[Saved data entries]
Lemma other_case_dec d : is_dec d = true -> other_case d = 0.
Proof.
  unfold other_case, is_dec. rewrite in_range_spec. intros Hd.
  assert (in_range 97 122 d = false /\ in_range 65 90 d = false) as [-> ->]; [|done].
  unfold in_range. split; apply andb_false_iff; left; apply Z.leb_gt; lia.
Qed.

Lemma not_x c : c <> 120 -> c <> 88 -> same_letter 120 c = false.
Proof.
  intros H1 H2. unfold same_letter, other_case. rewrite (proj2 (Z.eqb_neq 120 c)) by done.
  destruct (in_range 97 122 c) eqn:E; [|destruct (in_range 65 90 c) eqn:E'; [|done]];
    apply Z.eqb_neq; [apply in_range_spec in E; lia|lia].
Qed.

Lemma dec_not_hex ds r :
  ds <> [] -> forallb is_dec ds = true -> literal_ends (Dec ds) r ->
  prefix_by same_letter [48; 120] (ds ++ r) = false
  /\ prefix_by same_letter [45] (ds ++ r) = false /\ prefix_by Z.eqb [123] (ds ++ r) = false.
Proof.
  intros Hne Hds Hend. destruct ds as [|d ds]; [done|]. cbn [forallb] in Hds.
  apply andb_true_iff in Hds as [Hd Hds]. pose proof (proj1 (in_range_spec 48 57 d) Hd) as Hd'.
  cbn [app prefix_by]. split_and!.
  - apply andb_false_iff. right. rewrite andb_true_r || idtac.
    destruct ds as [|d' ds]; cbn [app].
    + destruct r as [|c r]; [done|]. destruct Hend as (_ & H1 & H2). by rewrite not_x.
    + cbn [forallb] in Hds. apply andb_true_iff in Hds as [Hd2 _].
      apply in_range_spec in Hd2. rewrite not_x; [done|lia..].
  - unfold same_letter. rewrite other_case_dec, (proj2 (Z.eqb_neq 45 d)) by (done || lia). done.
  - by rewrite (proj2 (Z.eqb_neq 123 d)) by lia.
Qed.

==

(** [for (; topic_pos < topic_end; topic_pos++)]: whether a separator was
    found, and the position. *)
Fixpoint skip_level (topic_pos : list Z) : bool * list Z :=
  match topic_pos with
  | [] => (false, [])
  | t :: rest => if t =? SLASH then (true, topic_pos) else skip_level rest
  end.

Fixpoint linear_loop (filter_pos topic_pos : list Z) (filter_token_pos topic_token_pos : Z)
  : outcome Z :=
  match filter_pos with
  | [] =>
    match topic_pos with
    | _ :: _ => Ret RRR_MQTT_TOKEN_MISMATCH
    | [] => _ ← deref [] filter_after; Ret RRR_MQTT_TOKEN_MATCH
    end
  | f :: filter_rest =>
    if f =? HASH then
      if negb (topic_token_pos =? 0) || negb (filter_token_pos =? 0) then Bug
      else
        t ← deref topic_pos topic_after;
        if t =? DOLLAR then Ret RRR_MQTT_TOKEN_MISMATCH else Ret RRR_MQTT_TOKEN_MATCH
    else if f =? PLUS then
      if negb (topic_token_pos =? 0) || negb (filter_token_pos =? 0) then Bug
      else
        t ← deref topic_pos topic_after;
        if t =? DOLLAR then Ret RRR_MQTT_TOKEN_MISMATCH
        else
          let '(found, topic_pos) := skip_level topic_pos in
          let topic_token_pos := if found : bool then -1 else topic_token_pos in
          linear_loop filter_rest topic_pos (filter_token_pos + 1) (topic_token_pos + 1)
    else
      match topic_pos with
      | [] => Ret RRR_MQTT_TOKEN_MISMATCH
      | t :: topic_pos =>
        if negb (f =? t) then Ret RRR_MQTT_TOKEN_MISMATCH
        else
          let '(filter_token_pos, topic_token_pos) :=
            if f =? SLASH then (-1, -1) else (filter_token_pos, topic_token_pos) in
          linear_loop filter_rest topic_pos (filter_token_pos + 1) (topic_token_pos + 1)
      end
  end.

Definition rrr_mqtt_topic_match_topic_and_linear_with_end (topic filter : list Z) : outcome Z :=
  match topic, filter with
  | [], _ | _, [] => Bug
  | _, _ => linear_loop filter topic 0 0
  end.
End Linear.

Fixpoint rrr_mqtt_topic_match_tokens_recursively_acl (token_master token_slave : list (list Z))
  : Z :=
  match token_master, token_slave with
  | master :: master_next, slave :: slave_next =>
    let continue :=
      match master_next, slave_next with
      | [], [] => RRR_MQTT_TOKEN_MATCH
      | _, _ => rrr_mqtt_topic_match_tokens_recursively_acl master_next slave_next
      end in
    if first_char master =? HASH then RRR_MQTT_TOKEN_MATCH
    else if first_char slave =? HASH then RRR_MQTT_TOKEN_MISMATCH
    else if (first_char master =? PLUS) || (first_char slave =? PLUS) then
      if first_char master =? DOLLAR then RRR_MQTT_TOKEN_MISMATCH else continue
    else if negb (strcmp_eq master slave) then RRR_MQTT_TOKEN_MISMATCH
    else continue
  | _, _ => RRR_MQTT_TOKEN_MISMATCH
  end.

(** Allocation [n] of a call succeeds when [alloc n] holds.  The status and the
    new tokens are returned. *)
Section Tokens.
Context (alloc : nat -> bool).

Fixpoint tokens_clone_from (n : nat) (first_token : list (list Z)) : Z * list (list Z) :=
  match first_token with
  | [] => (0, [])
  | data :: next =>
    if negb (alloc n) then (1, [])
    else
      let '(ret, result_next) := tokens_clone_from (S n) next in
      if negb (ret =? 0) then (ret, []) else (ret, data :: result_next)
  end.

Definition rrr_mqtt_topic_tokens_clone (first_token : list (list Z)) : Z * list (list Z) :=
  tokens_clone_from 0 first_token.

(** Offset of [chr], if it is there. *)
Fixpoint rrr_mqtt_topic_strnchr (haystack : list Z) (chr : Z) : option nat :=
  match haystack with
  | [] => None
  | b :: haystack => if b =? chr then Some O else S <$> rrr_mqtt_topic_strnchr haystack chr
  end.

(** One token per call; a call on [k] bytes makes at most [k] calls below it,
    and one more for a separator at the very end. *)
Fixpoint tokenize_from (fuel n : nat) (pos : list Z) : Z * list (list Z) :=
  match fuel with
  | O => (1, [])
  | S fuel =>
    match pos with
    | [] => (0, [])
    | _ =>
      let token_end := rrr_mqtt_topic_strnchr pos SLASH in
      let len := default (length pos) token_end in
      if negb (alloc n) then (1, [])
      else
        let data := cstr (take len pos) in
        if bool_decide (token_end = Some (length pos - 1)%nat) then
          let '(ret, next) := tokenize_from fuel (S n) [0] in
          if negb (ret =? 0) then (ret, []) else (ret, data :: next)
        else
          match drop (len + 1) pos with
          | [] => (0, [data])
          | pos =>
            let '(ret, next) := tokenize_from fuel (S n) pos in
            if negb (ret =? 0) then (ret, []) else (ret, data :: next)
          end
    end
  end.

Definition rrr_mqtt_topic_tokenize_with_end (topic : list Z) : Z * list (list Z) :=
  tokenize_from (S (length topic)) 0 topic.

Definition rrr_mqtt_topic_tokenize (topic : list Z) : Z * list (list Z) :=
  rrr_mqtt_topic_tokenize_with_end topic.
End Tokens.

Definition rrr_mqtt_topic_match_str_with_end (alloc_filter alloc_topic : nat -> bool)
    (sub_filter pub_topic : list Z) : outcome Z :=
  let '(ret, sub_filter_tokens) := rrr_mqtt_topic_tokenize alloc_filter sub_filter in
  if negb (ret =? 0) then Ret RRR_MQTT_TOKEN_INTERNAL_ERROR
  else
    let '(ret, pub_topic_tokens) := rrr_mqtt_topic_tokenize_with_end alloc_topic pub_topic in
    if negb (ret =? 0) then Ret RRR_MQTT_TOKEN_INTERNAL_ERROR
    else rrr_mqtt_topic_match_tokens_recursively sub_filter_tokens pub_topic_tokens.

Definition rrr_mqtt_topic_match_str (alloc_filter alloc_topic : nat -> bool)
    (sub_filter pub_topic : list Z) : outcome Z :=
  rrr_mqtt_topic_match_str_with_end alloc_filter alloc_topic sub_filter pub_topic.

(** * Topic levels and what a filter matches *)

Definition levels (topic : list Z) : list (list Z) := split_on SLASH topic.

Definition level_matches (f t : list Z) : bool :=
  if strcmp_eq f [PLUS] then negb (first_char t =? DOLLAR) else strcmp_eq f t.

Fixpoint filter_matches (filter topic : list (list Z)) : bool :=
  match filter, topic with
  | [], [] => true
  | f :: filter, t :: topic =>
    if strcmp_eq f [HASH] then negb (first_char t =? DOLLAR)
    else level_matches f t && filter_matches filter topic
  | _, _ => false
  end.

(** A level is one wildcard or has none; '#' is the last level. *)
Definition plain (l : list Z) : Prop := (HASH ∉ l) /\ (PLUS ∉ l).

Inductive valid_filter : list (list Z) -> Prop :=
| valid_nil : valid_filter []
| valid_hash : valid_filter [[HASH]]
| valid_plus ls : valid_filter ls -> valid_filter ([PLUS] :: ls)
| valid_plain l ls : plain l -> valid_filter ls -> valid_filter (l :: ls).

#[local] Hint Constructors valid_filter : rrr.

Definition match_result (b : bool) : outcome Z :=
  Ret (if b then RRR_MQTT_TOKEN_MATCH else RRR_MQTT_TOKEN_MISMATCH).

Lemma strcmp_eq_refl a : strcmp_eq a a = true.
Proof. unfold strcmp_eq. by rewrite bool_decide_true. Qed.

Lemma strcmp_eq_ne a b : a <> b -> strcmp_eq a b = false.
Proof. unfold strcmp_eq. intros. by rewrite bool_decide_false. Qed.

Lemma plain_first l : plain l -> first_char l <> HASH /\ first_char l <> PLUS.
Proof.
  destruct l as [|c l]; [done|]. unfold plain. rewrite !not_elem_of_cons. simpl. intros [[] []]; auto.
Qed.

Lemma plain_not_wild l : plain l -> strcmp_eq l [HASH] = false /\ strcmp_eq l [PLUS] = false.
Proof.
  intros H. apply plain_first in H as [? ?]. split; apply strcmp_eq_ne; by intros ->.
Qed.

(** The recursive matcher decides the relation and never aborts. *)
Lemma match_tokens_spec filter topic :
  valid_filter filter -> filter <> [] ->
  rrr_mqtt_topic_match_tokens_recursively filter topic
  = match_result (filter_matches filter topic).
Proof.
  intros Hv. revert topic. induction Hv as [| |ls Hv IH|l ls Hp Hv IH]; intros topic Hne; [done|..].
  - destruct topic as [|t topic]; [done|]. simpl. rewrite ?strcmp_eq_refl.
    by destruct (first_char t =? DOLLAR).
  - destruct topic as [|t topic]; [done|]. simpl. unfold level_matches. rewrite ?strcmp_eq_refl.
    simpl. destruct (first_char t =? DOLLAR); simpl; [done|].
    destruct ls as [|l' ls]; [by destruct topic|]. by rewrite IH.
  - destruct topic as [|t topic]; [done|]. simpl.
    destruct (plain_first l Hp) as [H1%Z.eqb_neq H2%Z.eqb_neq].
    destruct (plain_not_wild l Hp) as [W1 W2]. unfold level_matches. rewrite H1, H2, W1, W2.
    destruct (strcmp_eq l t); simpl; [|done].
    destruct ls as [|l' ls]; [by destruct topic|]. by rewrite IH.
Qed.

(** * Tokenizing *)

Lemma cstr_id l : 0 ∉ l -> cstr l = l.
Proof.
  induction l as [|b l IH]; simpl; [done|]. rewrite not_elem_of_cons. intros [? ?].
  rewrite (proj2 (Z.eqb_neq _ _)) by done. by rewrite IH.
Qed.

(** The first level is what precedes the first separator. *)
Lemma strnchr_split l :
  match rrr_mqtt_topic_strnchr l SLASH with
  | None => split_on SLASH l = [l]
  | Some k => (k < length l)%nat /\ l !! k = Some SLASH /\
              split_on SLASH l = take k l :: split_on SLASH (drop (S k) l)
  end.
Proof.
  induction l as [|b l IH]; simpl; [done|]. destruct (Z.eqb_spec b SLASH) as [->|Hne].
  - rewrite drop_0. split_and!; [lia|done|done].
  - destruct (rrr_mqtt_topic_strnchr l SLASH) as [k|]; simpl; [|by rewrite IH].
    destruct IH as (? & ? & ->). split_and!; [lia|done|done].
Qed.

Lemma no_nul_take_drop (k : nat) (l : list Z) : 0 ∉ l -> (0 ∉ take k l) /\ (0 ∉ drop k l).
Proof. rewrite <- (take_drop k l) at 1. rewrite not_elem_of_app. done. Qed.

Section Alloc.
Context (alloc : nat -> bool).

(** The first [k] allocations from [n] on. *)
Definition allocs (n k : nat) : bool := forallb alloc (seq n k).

--

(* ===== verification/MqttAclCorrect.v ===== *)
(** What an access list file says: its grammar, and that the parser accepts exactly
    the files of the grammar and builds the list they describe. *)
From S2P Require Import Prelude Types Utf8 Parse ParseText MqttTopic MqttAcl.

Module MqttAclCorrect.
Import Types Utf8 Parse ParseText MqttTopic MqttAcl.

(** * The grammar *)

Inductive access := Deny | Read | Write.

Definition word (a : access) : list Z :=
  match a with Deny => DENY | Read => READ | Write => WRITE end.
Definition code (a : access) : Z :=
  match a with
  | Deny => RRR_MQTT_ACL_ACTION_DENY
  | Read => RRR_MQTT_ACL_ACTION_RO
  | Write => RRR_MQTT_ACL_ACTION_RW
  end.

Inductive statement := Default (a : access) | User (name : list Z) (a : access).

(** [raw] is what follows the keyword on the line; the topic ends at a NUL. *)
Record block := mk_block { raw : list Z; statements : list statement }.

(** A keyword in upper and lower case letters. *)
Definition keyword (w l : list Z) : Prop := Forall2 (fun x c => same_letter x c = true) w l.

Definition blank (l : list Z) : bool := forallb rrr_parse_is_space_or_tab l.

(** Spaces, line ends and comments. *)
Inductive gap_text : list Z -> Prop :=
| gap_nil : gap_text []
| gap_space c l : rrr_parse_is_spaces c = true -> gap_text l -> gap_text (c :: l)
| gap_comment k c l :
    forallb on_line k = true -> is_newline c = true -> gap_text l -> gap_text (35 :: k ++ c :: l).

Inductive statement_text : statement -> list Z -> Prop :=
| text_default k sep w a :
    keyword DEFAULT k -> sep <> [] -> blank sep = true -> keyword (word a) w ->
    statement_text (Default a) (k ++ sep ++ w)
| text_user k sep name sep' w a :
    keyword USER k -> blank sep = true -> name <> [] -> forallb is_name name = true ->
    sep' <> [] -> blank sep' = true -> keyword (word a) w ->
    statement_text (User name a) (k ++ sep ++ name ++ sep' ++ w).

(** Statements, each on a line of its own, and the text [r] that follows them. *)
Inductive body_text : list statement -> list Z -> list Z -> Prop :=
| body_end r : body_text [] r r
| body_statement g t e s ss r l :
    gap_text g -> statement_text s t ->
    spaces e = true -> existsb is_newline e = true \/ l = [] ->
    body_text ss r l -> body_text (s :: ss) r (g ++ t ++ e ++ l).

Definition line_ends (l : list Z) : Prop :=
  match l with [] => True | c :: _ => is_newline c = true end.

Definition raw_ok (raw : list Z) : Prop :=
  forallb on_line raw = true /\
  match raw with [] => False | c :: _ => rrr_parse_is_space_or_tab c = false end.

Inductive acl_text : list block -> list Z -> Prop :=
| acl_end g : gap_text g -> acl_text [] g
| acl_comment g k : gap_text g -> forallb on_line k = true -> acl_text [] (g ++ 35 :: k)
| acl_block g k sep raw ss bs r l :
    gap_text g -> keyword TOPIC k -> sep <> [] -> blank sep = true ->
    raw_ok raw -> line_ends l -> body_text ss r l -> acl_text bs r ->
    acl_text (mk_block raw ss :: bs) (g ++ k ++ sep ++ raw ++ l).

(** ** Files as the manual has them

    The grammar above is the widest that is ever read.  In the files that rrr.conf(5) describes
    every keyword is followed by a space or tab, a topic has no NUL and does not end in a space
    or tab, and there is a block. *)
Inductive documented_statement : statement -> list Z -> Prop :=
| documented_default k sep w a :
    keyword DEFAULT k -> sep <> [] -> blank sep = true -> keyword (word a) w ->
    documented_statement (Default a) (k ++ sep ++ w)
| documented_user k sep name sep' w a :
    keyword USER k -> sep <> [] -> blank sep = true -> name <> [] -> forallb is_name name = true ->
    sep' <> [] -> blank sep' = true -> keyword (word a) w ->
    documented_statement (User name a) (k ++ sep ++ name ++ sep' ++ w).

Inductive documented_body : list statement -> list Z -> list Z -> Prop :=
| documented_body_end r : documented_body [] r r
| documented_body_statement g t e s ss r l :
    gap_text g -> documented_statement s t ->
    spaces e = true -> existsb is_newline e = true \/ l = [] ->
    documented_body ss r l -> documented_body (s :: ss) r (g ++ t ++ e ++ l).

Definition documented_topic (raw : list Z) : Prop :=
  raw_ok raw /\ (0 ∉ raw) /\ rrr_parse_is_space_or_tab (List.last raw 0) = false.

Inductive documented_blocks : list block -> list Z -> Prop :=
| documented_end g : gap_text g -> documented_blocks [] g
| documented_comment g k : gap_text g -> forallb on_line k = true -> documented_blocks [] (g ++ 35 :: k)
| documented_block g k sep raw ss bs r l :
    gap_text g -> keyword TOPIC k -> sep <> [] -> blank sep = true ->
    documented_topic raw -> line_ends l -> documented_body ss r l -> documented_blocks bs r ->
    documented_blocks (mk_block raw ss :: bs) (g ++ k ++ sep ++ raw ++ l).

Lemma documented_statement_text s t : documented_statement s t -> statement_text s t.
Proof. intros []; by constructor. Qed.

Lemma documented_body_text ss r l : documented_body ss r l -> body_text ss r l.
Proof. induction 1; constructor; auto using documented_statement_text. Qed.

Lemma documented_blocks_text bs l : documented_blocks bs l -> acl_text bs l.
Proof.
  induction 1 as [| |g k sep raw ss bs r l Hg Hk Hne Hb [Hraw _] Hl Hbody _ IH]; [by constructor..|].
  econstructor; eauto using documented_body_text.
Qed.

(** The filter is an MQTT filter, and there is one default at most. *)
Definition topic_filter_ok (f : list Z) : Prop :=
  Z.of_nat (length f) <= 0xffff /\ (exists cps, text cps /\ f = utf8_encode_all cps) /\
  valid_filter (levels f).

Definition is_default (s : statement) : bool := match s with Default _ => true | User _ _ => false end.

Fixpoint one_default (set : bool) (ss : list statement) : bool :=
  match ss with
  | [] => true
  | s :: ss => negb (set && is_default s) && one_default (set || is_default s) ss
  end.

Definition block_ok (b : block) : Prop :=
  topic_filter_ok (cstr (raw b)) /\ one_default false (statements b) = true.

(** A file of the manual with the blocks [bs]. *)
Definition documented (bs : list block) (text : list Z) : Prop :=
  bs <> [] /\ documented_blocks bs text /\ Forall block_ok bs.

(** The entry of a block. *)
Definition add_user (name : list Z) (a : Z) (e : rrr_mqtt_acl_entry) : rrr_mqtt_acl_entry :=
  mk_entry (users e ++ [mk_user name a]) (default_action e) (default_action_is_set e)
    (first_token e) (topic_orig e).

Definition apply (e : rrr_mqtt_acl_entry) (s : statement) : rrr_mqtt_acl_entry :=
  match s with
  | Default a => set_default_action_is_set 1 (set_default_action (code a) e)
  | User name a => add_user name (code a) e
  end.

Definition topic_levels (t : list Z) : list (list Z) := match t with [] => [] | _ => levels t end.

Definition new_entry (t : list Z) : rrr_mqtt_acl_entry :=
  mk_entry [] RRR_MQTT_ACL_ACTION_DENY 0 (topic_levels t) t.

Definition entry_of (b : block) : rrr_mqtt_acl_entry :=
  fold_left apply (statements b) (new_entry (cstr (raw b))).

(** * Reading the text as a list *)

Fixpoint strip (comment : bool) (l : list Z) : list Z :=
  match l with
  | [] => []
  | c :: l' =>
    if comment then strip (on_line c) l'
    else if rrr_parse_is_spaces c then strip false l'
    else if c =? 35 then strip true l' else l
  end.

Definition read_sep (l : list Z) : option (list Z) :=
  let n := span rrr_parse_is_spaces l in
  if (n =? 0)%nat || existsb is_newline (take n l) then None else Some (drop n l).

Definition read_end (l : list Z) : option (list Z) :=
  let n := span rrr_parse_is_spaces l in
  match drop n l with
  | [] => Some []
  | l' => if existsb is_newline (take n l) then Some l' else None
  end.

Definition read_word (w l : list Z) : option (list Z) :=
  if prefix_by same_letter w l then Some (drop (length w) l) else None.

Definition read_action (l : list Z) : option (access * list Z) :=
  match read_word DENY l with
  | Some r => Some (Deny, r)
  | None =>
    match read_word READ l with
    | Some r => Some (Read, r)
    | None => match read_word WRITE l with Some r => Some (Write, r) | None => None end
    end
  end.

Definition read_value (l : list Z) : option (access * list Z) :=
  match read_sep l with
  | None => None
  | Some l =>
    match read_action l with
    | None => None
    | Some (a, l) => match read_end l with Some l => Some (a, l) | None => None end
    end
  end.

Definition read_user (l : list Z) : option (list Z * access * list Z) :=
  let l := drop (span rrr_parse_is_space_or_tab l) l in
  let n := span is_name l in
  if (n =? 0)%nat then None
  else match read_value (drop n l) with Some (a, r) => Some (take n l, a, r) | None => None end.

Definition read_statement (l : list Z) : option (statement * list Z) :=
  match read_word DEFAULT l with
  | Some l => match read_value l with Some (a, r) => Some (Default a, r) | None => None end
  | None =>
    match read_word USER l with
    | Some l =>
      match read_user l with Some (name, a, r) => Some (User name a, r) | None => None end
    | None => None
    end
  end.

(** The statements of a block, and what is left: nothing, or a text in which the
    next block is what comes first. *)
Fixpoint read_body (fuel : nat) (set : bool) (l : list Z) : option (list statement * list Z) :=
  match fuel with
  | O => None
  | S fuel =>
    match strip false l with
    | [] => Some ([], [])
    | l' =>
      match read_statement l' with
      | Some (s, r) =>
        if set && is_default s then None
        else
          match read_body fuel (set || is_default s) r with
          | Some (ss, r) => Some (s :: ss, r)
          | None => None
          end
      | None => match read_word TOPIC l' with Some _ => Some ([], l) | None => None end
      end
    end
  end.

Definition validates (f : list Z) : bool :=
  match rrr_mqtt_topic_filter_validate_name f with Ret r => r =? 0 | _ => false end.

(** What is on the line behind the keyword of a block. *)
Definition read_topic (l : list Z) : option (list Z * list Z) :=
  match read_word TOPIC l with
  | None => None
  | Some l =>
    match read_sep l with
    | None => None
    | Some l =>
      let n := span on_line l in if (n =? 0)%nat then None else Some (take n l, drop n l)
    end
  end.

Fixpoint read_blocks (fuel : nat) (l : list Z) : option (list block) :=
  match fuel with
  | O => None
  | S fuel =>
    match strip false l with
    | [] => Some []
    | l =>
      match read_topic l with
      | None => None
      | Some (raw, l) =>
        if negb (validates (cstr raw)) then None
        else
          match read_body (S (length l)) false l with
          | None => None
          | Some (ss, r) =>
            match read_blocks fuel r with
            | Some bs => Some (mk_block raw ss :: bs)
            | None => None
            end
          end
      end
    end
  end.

### What to produce
Copy out every line of the entries where the string "strip" shows up.

### Output for this exercise
Fixpoint strip (comment : bool) (l : list Z) : list Z :=
    if comment then strip (on_line c) l'
    else if rrr_parse_is_spaces c then strip false l'
    else if c =? 35 then strip true l' else l
    match strip false l with
    match strip false l with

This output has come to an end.